Overview
Here we provide a worked example of a ‘simple’ discovery analysis workflow, where the entire process (data prep, clustering, dimensionality reduction, cluster annotation, plotting, summary data, and statistical analysis) is contained within a single script. The ‘simple’ workflow is most suitable for fast analysis of small datasets. For larger or more complex datasets, or datasets with multiple batches, we recommend the general discovery workflow, where the data preparation, batch alignment, clustering/dimensionality reduction, and quantitative analysis are separated into separate scripts. The demo dataset used for this worked example are cells extracted from mock- or virally-infected mouse brains, measured by flow cytometry.
Strategy
The ‘simple’ and ‘general’ discovery workflows are designed to facilitate the analysis of large and complex cytometry datasets using the Spectre R package.

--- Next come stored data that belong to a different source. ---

(** ** The profile identifier *)

(** C5.  On a first read of [profile_username], a home page with no link
    that matches the pattern makes the accessor raise [AttributeError], not
    [ProfileNotFound] ([soup.find] is [None], and [None.attrs] is outside
    what [except IndexError] catches); a matching link whose [href] has fewer
    than three segments raises [ProfileNotFound]. *)
Theorem profile_username_without_link env rk resp document :
  __profile_username rk = "" ->
  answer env rk (home_request rk) = Some resp ->
  soup resp = Some document ->
  match find profile_re_search (anchors document) with
  | None => fst (profile_username env rk) = Raise AttributeError
  | Some href =>
      (length (split "/" href) < 3)%nat ->
      fst (profile_username env rk) = Raise ProfileNotFound
  end.
Proof.
  intros Hempty Hans Hsoup.
  rewrite (profile_username_unfold env rk Hempty). cbv zeta.
  rewrite Hans, Hsoup.
  destruct (find profile_re_search (anchors document)) as [href|];
    [|reflexivity].
  intros Hlen.
  destruct (split "/" href) as [|a [|b [|c l]]]; simpl in *;
    try reflexivity; lia.
Qed.

Lemma profile_username_without_link_witness :
  fst (profile_username Sample.env_no_link Sample.manager)
  = Raise AttributeError.
Proof.
  exact (profile_username_without_link Sample.env_no_link Sample.manager
           Sample.no_body (mkSoup [] [] None) eq_refl eq_refl eq_refl).
Defined.

(** A read of [profile_username] issues at most one request, the home
    request, and touches nothing but the session and the cache. *)
Lemma profile_username_effect env rk r rk' :
  profile_username env rk = (r, rk') ->
  site rk' = site rk /\ email rk' = email rk /\ password rk' = password rk /\
  (sent (session rk') = sent (session rk) \/
   sent (session rk') = (sent (session rk) ++ [home_request rk])%list).
Proof.
  destruct (String.eqb_spec (__profile_username rk) "") as [E|E].
  - rewrite (profile_username_unfold env rk E). cbv zeta.
    destruct (answer env rk (home_request rk)) as [resp|].
    + destruct (soup resp) as [document|].
      * destruct (find profile_re_search (anchors document)) as [href|].
        -- destruct (nth_error (split "/" href) 2);
             intros H; inversion H; subst; simpl; auto.
        -- intros H; inversion H; subst; simpl; auto.
      * intros H; inversion H; subst; simpl; auto.
    + intros H; inversion H; subst; simpl; auto.
  - rewrite (profile_username_hit env rk E).
    intros H; inversion H; subst; auto.
Qed.

(** A read that raises leaves the cache as it was. *)
Lemma profile_username_raises env rk e rk' :
  profile_username env rk = (Raise e, rk') ->
  __profile_username rk = "" /\ __profile_username rk' = "" /\
  sent (session rk') = (sent (session rk) ++ [home_request rk])%list /\
  (e = EndpointConnectionError \/ e = ParserRejectedMarkup \/
   e = ProfileNotFound \/ e = AttributeError).
Proof.
  destruct (String.eqb_spec (__profile_username rk) "") as [E|E].
  - rewrite (profile_username_unfold env rk E). cbv zeta.
    destruct (answer env rk (home_request rk)) as [resp|].
    + destruct (soup resp) as [document|].
      * destruct (find profile_re_search (anchors document)) as [href|].
        -- destruct (nth_error (split "/" href) 2);
             intros H; inversion H; subst; simpl; auto 7.
        -- intros H; inversion H; subst; simpl; auto 7.
      * intros H; inversion H; subst; simpl; auto 7.
    + intros H; inversion H; subst; simpl; auto 7.
  - rewrite (profile_username_hit env rk E). discriminate.
Qed.

(** A read that returns has stored what it returns. *)
Lemma profile_username_returns env rk u rk' :
  profile_username env rk = (Ok u, rk') -> __profile_username rk' = u.
Proof.
  destruct (String.eqb_spec (__profile_username rk) "") as [E|E].
  - rewrite (profile_username_unfold env rk E). cbv zeta.
    destruct (answer env rk (home_request rk)) as [resp|]; [|discriminate].
    destruct (soup resp) as [document|]; [|discriminate].
    destruct (find profile_re_search (anchors document)) as [href|];
      [|discriminate].
    destruct (nth_error (split "/" href) 2); [|discriminate].
    intros H; inversion H; subst; reflexivity.
  - rewrite (profile_username_hit env rk E).
    intros H; inversion H; subst; reflexivity.
Qed.

(** C6, as the code has it.  Once a read of [profile_username] has returned
    a non-empty identifier, any number of further reads return that same
    string and leave the manager, its session included, as it is: no
    request is issued; the read that resolved it issued at most one. *)
Theorem profile_username_cached env rk u rk1 n :
  profile_username env rk = (Ok u, rk1) ->
  u <> "" ->
  read_profile env n rk1 = (Ok (repeat u n), rk1) /\
  (length (sent (session rk1)) <= length (sent (session rk)) + 1)%nat.
Proof.
  intros Hread Hu. split.
  - pose proof (profile_username_returns _ _ _ _ Hread) as Hc.
    assert (Hstep : profile_username env rk1 = (Ok u, rk1)).
    { subst u. now apply profile_username_hit. }
    induction n as [|n IH]; simpl; [reflexivity|].
    rewrite (bind_ok _ _ _ _ _ Hstep), (bind_ok _ _ _ _ _ IH). reflexivity.
  - destruct (profile_username_effect _ _ _ _ Hread) as (_ & _ & _ & [H|H]);
      rewrite H; [|rewrite length_app; simpl]; lia.
Qed.

Lemma profile_username_cached_witness :
  read_profile (Sample.env 120) 3
    (snd (profile_username (Sample.env 120) Sample.manager))
  = (Ok ["jane"; "jane"; "jane"],
     snd (profile_username (Sample.env 120) Sample.manager)).
Proof.
  refine (proj1 (profile_username_cached (Sample.env 120) Sample.manager
                   "jane" _ 3 eq_refl _)).
  discriminate.
Defined.

(** C6, as stated, fails twice over.  A read that raises caches nothing, so
    the next read sends the home request again: two reads, two requests.
    And an identifier that comes out as the empty string (the third segment
    of [///user/b]) is stored but never found cached: every read sends the
    request again. *)
Lemma profile_username_refetches :
  (fst (profile_username Sample.env_third_fails Sample.manager)
   = Raise EndpointConnectionError /\
   fst (profile_username Sample.env_third_fails
          (snd (profile_username Sample.env_third_fails Sample.manager)))
   = Ok "jane" /\
   length (sent (session (snd (profile_username Sample.env_third_fails
          (snd (profile_username Sample.env_third_fails Sample.manager))))))
   = (length (sent (session Sample.manager)) + 2)%nat)
  /\
  (fst (profile_username Sample.env_empty_identifier Sample.manager) = Ok "" /\
   fst (profile_username Sample.env_empty_identifier
          (snd (profile_username Sample.env_empty_identifier Sample.manager)))
   = Ok "" /\
   length (sent (session (snd (profile_username Sample.env_empty_identifier
          (snd (profile_username Sample.env_empty_identifier
                  Sample.manager))))))
   = (length (sent (session Sample.manager)) + 2)%nat).
Proof. vm_compute. repeat split. Qed.

(** ** The month listing *)

(** [get] on a dict gives what the object supplies for the key. *)
Lemma dict_get_supplies kvs k : supplies k kvs (dict_get kvs k).
Proof.
  unfold dict_get. induction kvs as [|[k' v'] kvs IH]; simpl.
  - constructor.
  - destruct (String.eqb_spec k k') as [<-|Hne].
    + constructor.
    + constructor; [congruence | exact IH].
Qed.

Lemma Activity__init___dict {S} kvs (s : S) :
  exists a, Activity__init__ (PyDict kvs) s = (Ok a, s) /\
            exposes (PyDict kvs) a /\ unset a.
Proof.
  eexists. split; [|split].
  - unfold Activity__init__, try_except, bind, lift, ret, py_get.
    reflexivity.
  - exists kvs. simpl. repeat split; apply dict_get_supplies.
  - intros []; reflexivity.
Qed.

Lemma Activity__init___effect {S} info (s s' : S) r :
  Activity__init__ info s = (r, s') ->
  s' = s /\ (forall e, r = Raise e -> e = AttributeError).
Proof.
  destruct info;
    unfold Activity__init__, try_except, bind, lift, ret, py_get;
    simpl; intros H; inversion H; subst; split;
    solve [reflexivity | intros e' He; now inversion He].
Qed.

Lemma mapM_Activity__init___effect {S} infos (s s' : S) r :
  mapM Activity__init__ infos s = (r, s') ->
  s' = s /\ (forall e, r = Raise e -> e = AttributeError).
Proof.
  revert r s'. induction infos as [|info infos IH]; intros r s' H.
  - inversion H; subst. split; [reflexivity | discriminate].
  - simpl in H. apply bind_inv in H as [(e & H1 & ->)|(a & s1 & H1 & H2)].
    + apply Activity__init___effect in H1 as [-> H1].
      split; [reflexivity|]. intros e' He. inversion He; subst e'.
      now apply H1.
    + apply Activity__init___effect in H1 as [-> _].
      apply bind_inv in H2 as [(e & H2 & ->)|(l & s2 & H2 & H3)].
      * apply IH in H2 as [-> H2]. split; [reflexivity | exact H2].
      * apply IH in H2 as [-> _]. inversion H3; subst.
        split; [reflexivity | discriminate].
Qed.

Lemma mapM_Activity__init___dicts {S} infos (s : S) :
  Forall is_dict infos ->
  exists records,
    mapM Activity__init__ infos s = (Ok records, s) /\
    Forall2 exposes infos records /\ Forall unset records.
Proof.
  induction 1 as [|info infos [kvs ->] _ (records & IH & IH2 & IH3)].
  - exists []. repeat split; constructor.
  - destruct (Activity__init___dict kvs s) as (a & Ha & Ha2 & Ha3).
    exists (a :: records). simpl.
    rewrite (bind_ok _ _ _ _ _ Ha), (bind_ok _ _ _ _ _ IH).
    repeat split; constructor; assumption.
Qed.

Lemma py_index_raises v k e :
  py_index v k = Raise e -> e = KeyError \/ e = TypeError.
Proof.
  destruct v; simpl; try (intros H; inversion H; now auto).
  destruct (dict_lookup k kvs); intros H; inversion H; auto.
Qed.

Lemma py_iter_raises v e : py_iter v = Raise e -> e = TypeError.
Proof. destruct v; simpl; intros H; now inversion H. Qed.

(** What [get_activities_month] does once the profile is resolved, by the
    site's answer to the listing request. *)
Lemma get_activities_month_unfold env rk month year u rk1 :
  profile_username env rk = (Ok u, rk1) ->
  get_activities_month env month year rk
  = let q := listing_request env rk1 month year in
    let rk2 jar' :=
      set_session (mkSession jar' (sent (session rk1) ++ [q])%list) rk1 in
    match answer env rk1 q with
    | None => (Raise EndpointConnectionError, rk2 (jar (session rk1)))
    | Some resp =>
        let rk3 := rk2 (dict_update (jar (session rk1)) (cookies resp)) in
        match json resp with
        | None => (Raise NoActivitiesFound, rk3)
        | Some top =>
            match py_index top "activities" with
            | Raise _ => (Raise NoActivitiesFound, rk3)
            | Ok activities_month =>
                if truthy activities_month then
                  (of_year <- lift (py_index activities_month
                                      (year_or_today env year)) ;;
                   of_month <- lift (py_index of_year month) ;;
                   activity_details <- lift (py_iter of_month) ;;
                   mapM Activity__init__ activity_details) rk3
                else (Raise NoActivityInMonth, rk3)
            end
        end
    end.
Proof.
  intros Hp. pose proof (profile_username_returns _ _ _ _ Hp) as Hu.
  unfold get_activities_month. rewrite (bind_ok _ _ _ _ _ Hp).
  unfold listing_request, answer. rewrite Hu. cbv zeta.
  unfold bind at 1. unfold get at 1. cbv iota beta.
  unfold bind at 1.
  unfold try_except_all at 1, on_session, zoom, session_get.
  rewrite request_outcome. simpl session.
  destruct (server env _ _) as [resp|]; [|reflexivity].
  unfold bind at 1. unfold try_except_all, lift at 1.
  destruct (json resp) as [top|]; [|reflexivity].
  destruct (py_index top "activities") as [acts|]; [|reflexivity].
  destruct (truthy acts); reflexivity.
Qed.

We’ve tested up to 30 million cells in a single analysis session so far. The workflow is designed to get around the cell number limitations of tSNE/UMAP. The analysis starts with clustering with FlowSOM – which is fast and scales well to large datasets. The clustered data is then downsampled, and dimensionality reduction is performed with tSNE/UMAP. This allows for visualisation of the data, and the clusters present in the dataset. Once the possible cell types in the datasets have been explored, the clusters can be labelled with the appropriate cellular identities. Finally, we can use the clusters/populations to generate summary statistics (expression levels, frequencies, total counts etc), which allows us to create graphs and heatmaps, facilitating statistical analysis.
Multiple samples
To analyse multiple samples, all the files must be imported into the one analysis session. This allows cells from each session to be clustered and analysed together, and allows us to examine the differential expression of markers, or the differences in cell proportions, between experimental groups.
Batch alignment
The ‘simple’ discovery workflow does not include any batch alignment steps. If batch correction needs to be applied, we recommend using the general discovery workflow.